Required work » Look below for the line that contains "- intros E a o", then copy it and each following line exactly, through and including the line that contains "tr. split; [reflexivity|].".

Collected data
= Beginning of Section =
Lemma device_is_threaded_witness :
  exists a,
    Align.argv Samples.align_ok = Namespace a
    /\ lit "cpu"
       = if pystr_eqb (Align.device a) (lit "auto")
         then (if Align.cuda_is_available Samples.align_ok
               then lit "cuda" else lit "cpu")
         else Align.device a.
Proof.
  apply (proj1 device_is_threaded Samples.align_ok
           (ELoadAlignModel (lit "yi") (lit "cpu")) (lit "cpu")).
  - left. reflexivity.
  - reflexivity.
Defined.

Lemma resolve_device_explicit (cuda : bool) (requested : pystr) :
  requested <> lit "auto" -> Align.resolve_device cuda requested = requested.
Proof.
  intros H. unfold Align.resolve_device.
  apply pystr_eqb_neq in H. rewrite H. reflexivity.
Qed.

(** X7: three options are read and never used.  The run of the alignment
    tool does not depend on [--model], nor on what torch reports about an
    accelerator once a device other than [auto] is requested; the run of
    the transcription tool does not depend on [--output]. *)
Theorem unused_options_change_nothing :
  (forall E a m,
      Align.argv E = Namespace a ->
      run (Align.main (set_argv E (Namespace (set_model a m))))
      = run (Align.main E))
  /\ (forall E a b,
      Align.argv E = Namespace a ->
      Align.device a <> lit "auto" ->
      run (Align.main (set_cuda E b)) = run (Align.main E))
  /\ (forall E a o,
      Whisper.argv E = Namespace a ->
      run (Whisper.main (whisper_set_argv E (Namespace (set_output a o))))
      = run (Whisper.main E)).
Proof.
  split; [|split].
  - intros E a m Hargv. unfold Align.main. rewrite Hargv. reflexivity.
  - intros E a b Hargv Hdev. unfold Align.main, set_cuda.
    cbn [Align.argv Align.cuda_is_available]. rewrite Hargv.
    cbn [parse_args ret bind].
    rewrite !(resolve_device_explicit _ Hdev). reflexivity.
  - intros E a o Hargv. unfold Whisper.main. rewrite Hargv. reflexivity.
Qed.

Lemma unused_options_change_nothing_witness :
  run (Align.main
         (set_argv Samples.align_ok
            (Namespace (set_model (Align.with_defaults (lit "a.wav") (lit "t.txt"))
                          (lit "tiny")))))
  = run (Align.main Samples.align_ok)
  /\ run (Whisper.main
            (whisper_set_argv Samples.whisper_ok
               (Namespace (set_output (Whisper.with_defaults (lit "a.wav"))
                             (lit "srt")))))
     = run (Whisper.main Samples.whisper_ok).
Proof.
  split.
  - apply (proj1 unused_options_change_nothing Samples.align_ok
             (Align.with_defaults (lit "a.wav") (lit "t.txt")) (lit "tiny")).
    reflexivity.
  - apply (proj2 (proj2 unused_options_change_nothing) Samples.whisper_ok
             (Whisper.with_defaults (lit "a.wav")) (lit "srt")).
    reflexivity.
Defined.


(* ===================================================================== *)
(** ** Streams and exit statuses *)
(* ===================================================================== *)

(** X9: whatever JSON document the alignment tool prints is the last
    thing it does and the only document of the run.  On stdout it is the
    success object and the status is 0; on stderr it is an error object
    and the status is 1. *)
Theorem alignment_streams (E : Align.env) (s : stream) (doc : pyval) :
  In (EPrint s doc) (trace (run (Align.main E))) ->
  (exists tr,
      trace (run (Align.main E)) = (tr ++ [EPrint s doc])%list
      /\ documents tr = [])
  /\ ((s = Stdout /\ align_success_doc doc = true
       /\ exit_code (run (Align.main E)) = 0%Z)
      \/ (s = Stderr /\ is_error_doc doc = true
          /\ exit_code (run (Align.main E)) = 1%Z)).
Proof.
  align_cases E; cbn [trace exited crashed exit_code]; intros Hin;
    try (destruct Hin as [Hin|[]]; try discriminate Hin;
         inversion Hin; subst s doc;
         (split; [exists []; split; reflexivity | right; repeat split])).
  - apply in_app_or in Hin. destruct Hin as [Hin|[Hin|[]]].
    + exfalso. eapply not_printed; [|exact Hin].
      eapply aligned_raised_silent; eassumption.
    + inversion Hin; subst s doc. split.
      * exists tr. split; [reflexivity|].
        eapply aligned_raised_silent; eassumption.
      * right. repeat split.
  - match goal with H : Align.aligned _ _ _ _ = _ |- _ =>
      destruct (aligned_normal_inv _ _ _ _ H)
        as (mm & audio & q & res & words & _ & _ & _ & _ & _ & ->) end.
    cbn in Hin.
    destruct Hin as [Hin|[Hin|[Hin|[Hin|[]]]]]; try discriminate Hin.
    inversion Hin; subst s doc. split.
    + eexists [_; _; _]. split; reflexivity.
    + left. repeat split.
Qed.
(** * The resilient scraper of [exo6.py]: a shallow embedding and its properties

    The class [ResilientScraper] is embedded as a record of its attributes;
    its methods become computations in a state-and-exception monad over a
    [World] that holds the object together with what the process can observe
    of its surroundings: the checkpoint file, the number of requests sent and
    of checkpoint writes attempted, and a trace of the effects performed
    (sleeps, requests, log records, file writes).  The network, the disk, the
    clock and the HTML parser are oracles collected in an [Env].

    Python [float]s are IEEE binary64 numbers and are embedded as Rocq's
    primitive floats; Python [int]s are unbounded and are embedded as [Z]. *)

From Stdlib Require Import ZArith List String Ascii Bool Lia.
From Stdlib Require Import Floats DecimalString.
Import ListNotations.
Open Scope string_scope.
Open Scope list_scope.
Open Scope Z_scope.

Set Implicit Arguments.

(** ** The Python runtime the scraper relies on *)

Module Py.

(** The exception classes that reach the scraper's handlers.  [Timeout],
    [ConnectionError] and [HTTPError] are the [requests] exceptions (all
    subclasses of [RequestException], itself a subclass of [OSError]);
    [PyException] stands for any other subclass of [Exception]. *)
Inductive exn : Type :=
| KeyboardInterrupt
| Timeout
| ConnectionError
| HTTPError
| OSError
| RecursionError
| PyException.

Definition isinstance_Timeout (e : exn) : bool :=
  match e with Timeout => true | _ => false end.

Definition isinstance_RequestException (e : exn) : bool :=
  match e with Timeout | ConnectionError | HTTPError => true | _ => false end.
= End of Section =
Answer below »
  - intros E a o Hargv. unfold Whisper.main. rewrite Hargv. reflexivity.
Qed.

Lemma unused_options_change_nothing_witness :
  run (Align.main
         (set_argv Samples.align_ok
            (Namespace (set_model (Align.with_defaults (lit "a.wav") (lit "t.txt"))
                          (lit "tiny")))))
  = run (Align.main Samples.align_ok)
  /\ run (Whisper.main
            (whisper_set_argv Samples.whisper_ok
               (Namespace (set_output (Whisper.with_defaults (lit "a.wav"))
                             (lit "srt")))))
     = run (Whisper.main Samples.whisper_ok).
Proof.
  split.
  - apply (proj1 unused_options_change_nothing Samples.align_ok
             (Align.with_defaults (lit "a.wav") (lit "t.txt")) (lit "tiny")).
    reflexivity.
  - apply (proj2 (proj2 unused_options_change_nothing) Samples.whisper_ok
             (Whisper.with_defaults (lit "a.wav")) (lit "srt")).
    reflexivity.
Defined.


(* ===================================================================== *)
(** ** Streams and exit statuses *)
(* ===================================================================== *)

(** X9: whatever JSON document the alignment tool prints is the last
    thing it does and the only document of the run.  On stdout it is the
    success object and the status is 0; on stderr it is an error object
    and the status is 1. *)
Theorem alignment_streams (E : Align.env) (s : stream) (doc : pyval) :
  In (EPrint s doc) (trace (run (Align.main E))) ->
  (exists tr,
      trace (run (Align.main E)) = (tr ++ [EPrint s doc])%list
      /\ documents tr = [])
  /\ ((s = Stdout /\ align_success_doc doc = true
       /\ exit_code (run (Align.main E)) = 0%Z)
      \/ (s = Stderr /\ is_error_doc doc = true
          /\ exit_code (run (Align.main E)) = 1%Z)).
Proof.
  align_cases E; cbn [trace exited crashed exit_code]; intros Hin;
    try (destruct Hin as [Hin|[]]; try discriminate Hin;
         inversion Hin; subst s doc;
         (split; [exists []; split; reflexivity | right; repeat split])).
  - apply in_app_or in Hin. destruct Hin as [Hin|[Hin|[]]].
    + exfalso. eapply not_printed; [|exact Hin].
      eapply aligned_raised_silent; eassumption.
    + inversion Hin; subst s doc. split.
      * exists tr. split; [reflexivity|].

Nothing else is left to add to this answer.